Now, researchers at Duke University School of Medicine say they might have found a way to swap out those dead batteries. In a study published in Nature, the team used both human tissue and mouse models to test whether giving damaged nerve cells a fresh batch of mitochondria could help them recover. The treatment significantly reduced pain linked to diabetic neuropathy and chemotherapy-related nerve damage, with relief lasting up to 48 hours.

Rather than just blocking pain signals like a bouncer at a club, the approach aims to fix one of the underlying causes of chronic nerve pain by restoring the energy supply nerve cells need to function. "By giving damaged nerves fresh mitochondria - or helping them make more of their own - we can reduce inflammation and support healing," said senior author Ru-Rong Ji, PhD, director of the Center for Translational Pain Medicine at Duke. "This approach has the potential to ease pain in a completely new way."

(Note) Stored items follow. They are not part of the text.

(** The two ends of an edge agree up to its domain. *)
Definition same_edge e e' : Prop :=
  key e = key e' /\ from_participates e = from_participates e' /\
  to_participates e = to_participates e'.

Lemma same_edge_set_domain d e : same_edge e (set_domain d e).
Proof. done. Qed.

#[local] Instance same_edge_equiv : Equivalence same_edge.
Proof. unfold same_edge. split; [done|..]; intros ?; intros; intuition congruence. Qed.

(** An end narrows the domain to the layers it admits, or the domain is empty. *)
Lemma narrow_admits (own req d : Z) (l : layer) :
  allows (if has_flag req kNodeLayerAnything
          then Z.land (Z.land d (nodeLayerGroupToDomain own))
                      (nodeLayerGroupToDomain (Z.land req kNodeLayerAnything))
          else Z.land d (nodeLayerGroupToDomain own)) l = true <->
  allows d l = true /\ admits own req l.
Proof.
  unfold admits. destruct (has_flag req kNodeLayerAnything).
  - rewrite !allows_land, !allows_group, group_allows_masked, !andb_true_iff.
    split; [intros [[? ?] ?]; auto|intros (? & ? & ?); auto].
  - rewrite !allows_land, !allows_group, !andb_true_iff.
    split; [intros [? ?]; splits; done|intros (? & ? & _); auto].
Qed.

Definition real_domain (d : Z) : Prop := is_domain d /\ d <> kLayerDomainEmpty.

The Duke researchers focused on satellite glial cells, which surround and support sensory neurons. The study uncovered a previously unknown role for these cells: they appear to pass healthy mitochondria directly into sensory neurons through tiny structures called tunneling nanotubes. When this transfer breaks down, nerve fibers begin to deteriorate, triggering pain, tingling, and numbness - especially in the hands and feet where nerve fibers extend the farthest. "By sharing energy reserves, satellite glial cells may help keep neurons out of pain," said Ji, a professor of anesthesiology, neurobiology and cell biology at Duke.

When researchers increased this mitochondrial transfer in mice, pain-related behaviors dropped by as much as 50%. The team also tested a more direct method: injecting isolated mitochondria from both humans and mice into the dorsal root ganglia, clusters of nerve cells that send sensory information to the brain. The results depended heavily on quality - healthy donor mitochondria reduced pain, while mitochondria taken from people with diabetes produced no benefit. Researchers also identified a protein called MYO10 as critical for building the tunneling nanotubes that allow mitochondria to move between cells.

Ji worked alongside lead author Jing Xu, PhD, a research scholar in the Department of Anesthesiology, and longtime collaborator Caglu Eroglu, PhD, a Duke professor of cell biology known for her work on glial cells. The researchers say more studies are needed, including high-resolution imaging to see exactly how the nanotubes deliver mitochondria within living nerve tissue. Even so, the findings point to a previously overlooked communication system between nerve cells and glial cells that could eventually lead to treatments targeting chronic pain at its source instead of just masking symptoms.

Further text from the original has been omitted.